══ Material supplied

(** * excel-vision-rag: image extraction and row melting of [function_app.py]

    A shallow embedding of the pure core of [src/function_app.py]:
    the column codec [colnum_to_excel_col], the relationship walk that
    fills [image_map], the table melt [melt_merged_rows] and the loop
    that joins images to records. *)

From Equations Require Import Equations.
From Stdlib Require Import List ZArith QArith Lia Bool Ascii String Sorted.
From Stdlib Require Import DecimalString Permutation.
From Stdlib Require DecimalZ DecimalPos Finite.
Import ListNotations.

Local Open Scope Z_scope.
Local Open Scope string_scope.
Local Open Scope list_scope.

(** ** Errors

    The script has no [try]: an exception raised anywhere ends the run.
    Fallible steps return a [result]. *)

Inductive exn : Type :=
| KeyError (key : string)
| ValueError
| OverflowError.

Inductive result (A : Type) : Type :=
| Ok (a : A)
| Raise (e : exn).
Arguments Ok {A} a.
Arguments Raise {A} e.

Definition bind {A B} (m : result A) (k : A -> result B) : result B :=
  match m with
  | Ok a => k a
  | Raise e => Raise e
  end.

Notation "x <- m ;; k" := (bind m (fun x => k))
  (at level 61, m at next level, right associativity).

(** ** Column codec *)

Module Codec.

(** [chr(col_num % 26 + ord("A"))] *)
Definition letter (col_num : Z) : ascii :=
  ascii_of_nat (Z.to_nat (col_num mod 26 + 65)).

(** The [while col_num >= 0] loop of [colnum_to_excel_col]; [result] is
    the accumulator the letters are prepended to. *)
Equations? colnum_loop (col_num : Z) (result : string) : string
  by wf (Z.to_nat (col_num + 1)) lt :=
  colnum_loop col_num result with Z_le_gt_dec 0 col_num => {
    | left _ := colnum_loop (col_num / 26 - 1) (String (letter col_num) result);
    | right _ := result }.
Proof.
  assert (col_num / 26 <= col_num) by (apply Z.div_le_upper_bound; lia).
  lia.
Qed.

Definition colnum_to_excel_col (col_num : Z) : string :=
  colnum_loop col_num "".

(** Reference decoding of bijective base-26: each letter is a digit in
    1..26, most significant first; the zero-based index is the value
    minus one. *)
Definition digit_of (c : ascii) : Z := Z.of_nat (nat_of_ascii c) - 64.

Fixpoint b26_value (acc : Z) (s : string) : Z :=
  match s with
  | EmptyString => acc
  | String c s' => b26_value (acc * 26 + digit_of c) s'
  end.

Definition excel_col_to_colnum (s : string) : Z := b26_value 0 s - 1.

End Codec.

(** ** Python string methods used by the script *)

Module Str.

(** [s.startswith(p)] *)
Definition startswith (p s : string) : bool := String.prefix p s.

(** [s.endswith(suf)]: some suffix of [s] is [suf]. *)
Fixpoint endswith (suf s : string) : bool :=
  if String.eqb s suf then true
  else match s with
       | EmptyString => false
       | String _ s' => endswith suf s'
       end.

(** [s.split("/")[-1]]: the text after the last slash; [seg] is the
    segment read so far. [os.path.basename] is the same function on a
    POSIX host. *)
Fixpoint last_segment_from (seg s : string) : string :=
  match s with
  | EmptyString => seg
  | String c s' =>
      if Ascii.eqb c "/" then last_segment_from "" s'
      else last_segment_from (seg ++ String c "")%string s'
  end.

Definition last_segment (s : string) : string := last_segment_from "" s.
Definition basename (s : string) : string := last_segment s.

(** [s.replace(old, "")] for a non-empty [old]: occurrences are removed
    left to right without overlap; [skip] counts the characters of a
    match still to be dropped. *)
Fixpoint remove_from (old : string) (skip : nat) (s : string) : string :=
  match s with
  | EmptyString => EmptyString
  | String c s' =>
      match skip with
      | S k => remove_from old k s'
      | O => if String.prefix old s
             then remove_from old (String.length old - 1) s'
             else String c (remove_from old O s')
      end
  end.

Definition remove_all (old s : string) : string := remove_from old O s.

(** [str(n)] for an [int]. *)
Definition str_of_int (n : Z) : string := NilZero.string_of_int (Z.to_int n).

(** ["\n".join(parts)] and friends. *)
Definition join (sep : string) (parts : list string) : string :=
  String.concat sep parts.

(** The white space that [int] skips around a literal in a text of
    ASCII characters: tab, line feed, vertical tab, form feed, carriage
    return and the space. The separators 0x1C-0x1F are not skipped. *)
Definition is_space (c : ascii) : bool :=
  let n := nat_of_ascii c in
  ((9 <=? n) && (n <=? 13) || (n =? 32))%nat.

Fixpoint lstrip (s : string) : string :=
  match s with
  | EmptyString => EmptyString
  | String c s' => if is_space c then lstrip s' else s
  end.

Fixpoint rstrip (s : string) : string :=
  match s with
  | EmptyString => EmptyString
  | String c s' =>
      match rstrip s' with
      | EmptyString => if is_space c then EmptyString else String c EmptyString
      | r => String c r
      end
  end.

Definition is_digit (c : ascii) : bool :=
  let n := nat_of_ascii c in ((48 <=? n) && (n <=? 57))%nat.

(** Decimal digits with single underscores between digits; [prev]
    tells whether the previous character was a digit. *)
Fixpoint parse_digits (acc : Z) (prev : bool) (s : string) : option Z :=
  match s with
  | EmptyString => if prev then Some acc else None
  | String c s' =>
      if is_digit c
      then parse_digits (acc * 10 + (Z.of_nat (nat_of_ascii c) - 48)) true s'
      else if Ascii.eqb c "_"
           then (if prev then parse_digits acc false s' else None)
           else None
  end.

(** [int(s)] on a [str] of ASCII characters: [None] stands for
    [ValueError]. A text with other characters is not read here: there
    [int] consults the Unicode tables of the interpreter. *)
Definition int_of_ascii (s : string) : option Z :=
  match rstrip (lstrip s) with
  | String "-" d => option_map Z.opp (parse_digits 0 false d)
  | String "+" d => parse_digits 0 false d
  | d => parse_digits 0 false d
  end.


End Str.

(** ** Dictionaries

    Python dictionaries keep insertion order, and the script iterates
    over two of them, so they are association lists in insertion order
    with at most one entry per key. *)

Section Dict.
Context {K V : Type}.
Variable eqb : K -> K -> bool.

(** [d.get(k)] *)
Fixpoint dict_get (k : K) (d : list (K * V)) : option V :=
  match d with
  | [] => None
  | (k', v) :: d' => if eqb k k' then Some v else dict_get k d'
  end.

(** [d[k] = v]: an existing key keeps its place. *)
Fixpoint dict_set (k : K) (v : V) (d : list (K * V)) : list (K * V) :=
  match d with
  | [] => [(k, v)]
  | (k', v') :: d' =>
      if eqb k k' then (k', v) :: d' else (k', v') :: dict_set k v d'
  end.
End Dict.

Section DictAppend.
Context {K V : Type}.
Variable eqb : K -> K -> bool.

(** [d.setdefault(k, []).append(v)] *)
Fixpoint setdefault_append (k : K) (v : V) (d : list (K * list V))
  : list (K * list V) :=
  match d with
  | [] => [(k, [v])]
  | (k', vs) :: d' =>
      if eqb k k' then (k', vs ++ [v]) :: d'
      else (k', vs) :: setdefault_append k v d'
  end.
End DictAppend.

Definition sget {V} := @dict_get string V String.eqb.
Definition sset {V} := @dict_set string V String.eqb.

Fixpoint foldM {A B} (f : B -> A -> result B) (l : list A) (b : B) : result B :=
  match l with
  | [] => Ok b
  | x :: l' => b' <- f b x ;; foldM f l' b'
  end.

(** ** The package and the image scan (lines 40-186) *)

Module Images.
Import Codec Str.

(** A [<Relationship Id Type Target>] element of a [.rels] part. *)
Record Relationship : Type := {
  rel_Id : string;
  rel_Type : string;
  rel_Target : string }.

(** A [<sheet r:id name>] element of [xl/workbook.xml]. *)
Record SheetElt : Type := {
  sheet_rid : string;
  sheet_name_attr : string }.

(** A [xdr:twoCellAnchor]: the parsed [xdr:from/xdr:col] and
    [xdr:from/xdr:row], and its first [a:blip], if any, with the
    [r:embed] attribute, if any. *)
Record Anchor : Type := {
  from_col : Z;
  from_row : Z;
  blip : option (option string) }.

(** The archive as the script reads it: the entry names in archive
    order, the two workbook parts ([None] when the entry is absent, in
    which case [z.open] raises), and the parsed content of the
    relationship and drawing entries by entry name. *)
Record Package : Type := {
  namelist : list string;
  workbook_xml : option (list SheetElt);
  workbook_xml_rels : option (list Relationship);
  rels_of : string -> list Relationship;
  anchors_of : string -> list Anchor }.

Definition open_part {A} (name : string) (part : option A) : result A :=
  match part with
  | Some a => Ok a
  | None => Raise (KeyError name)
  end.

(** Lines 49-58. *)
Definition sheet_id_to_name (sheets : list SheetElt) : list (string * string) :=
  fold_left (fun d sheet => sset (sheet_rid sheet) (sheet_name_attr sheet) d)
            sheets [].

(** Lines 61-75. *)
Definition rId_to_sheet_file (rels : list Relationship)
  : list (string * string) :=
  fold_left (fun d rel =>
               if endswith "/worksheet" (rel_Type rel)
               then sset (rel_Id rel) (last_segment (rel_Target rel)) d
               else d)
            rels [].

(** Lines 78-97. *)
Definition sheet_to_drawing (pkg : Package) : list (string * string) :=
  fold_left
    (fun d f =>
       if startswith "xl/worksheets/_rels/" f && endswith ".xml.rels" f
       then fold_left
              (fun d rel =>
                 if endswith "/drawing" (rel_Type rel)
                 then let sheet_file := remove_all ".rels" (last_segment f) in
                      sset sheet_file (last_segment (rel_Target rel)) d
                 else d)
              (rels_of pkg f) d
       else d)
    (namelist pkg) [].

════

*Assignment*
Taking the listing above as the source, transcribe only the lines starting at the line with "[seg] is the" and going through the line with "match rstrip s' with", unaltered and with both ends included.

*Exercise answer*
(** [s.split("/")[-1]]: the text after the last slash; [seg] is the
    segment read so far. [os.path.basename] is the same function on a
    POSIX host. *)
Fixpoint last_segment_from (seg s : string) : string :=
  match s with
  | EmptyString => seg
  | String c s' =>
      if Ascii.eqb c "/" then last_segment_from "" s'
      else last_segment_from (seg ++ String c "")%string s'
  end.

Definition last_segment (s : string) : string := last_segment_from "" s.
Definition basename (s : string) : string := last_segment s.

(** [s.replace(old, "")] for a non-empty [old]: occurrences are removed
    left to right without overlap; [skip] counts the characters of a
    match still to be dropped. *)
Fixpoint remove_from (old : string) (skip : nat) (s : string) : string :=
  match s with
  | EmptyString => EmptyString
  | String c s' =>
      match skip with
      | S k => remove_from old k s'
      | O => if String.prefix old s
             then remove_from old (String.length old - 1) s'
             else String c (remove_from old O s')
      end
  end.

Definition remove_all (old s : string) : string := remove_from old O s.

(** [str(n)] for an [int]. *)
Definition str_of_int (n : Z) : string := NilZero.string_of_int (Z.to_int n).

(** ["\n".join(parts)] and friends. *)
Definition join (sep : string) (parts : list string) : string :=
  String.concat sep parts.

(** The white space that [int] skips around a literal in a text of
    ASCII characters: tab, line feed, vertical tab, form feed, carriage
    return and the space. The separators 0x1C-0x1F are not skipped. *)
Definition is_space (c : ascii) : bool :=
  let n := nat_of_ascii c in
  ((9 <=? n) && (n <=? 13) || (n =? 32))%nat.

Fixpoint lstrip (s : string) : string :=
  match s with
  | EmptyString => EmptyString
  | String c s' => if is_space c then lstrip s' else s
  end.

Fixpoint rstrip (s : string) : string :=
  match s with
  | EmptyString => EmptyString
  | String c s' =>
      match rstrip s' with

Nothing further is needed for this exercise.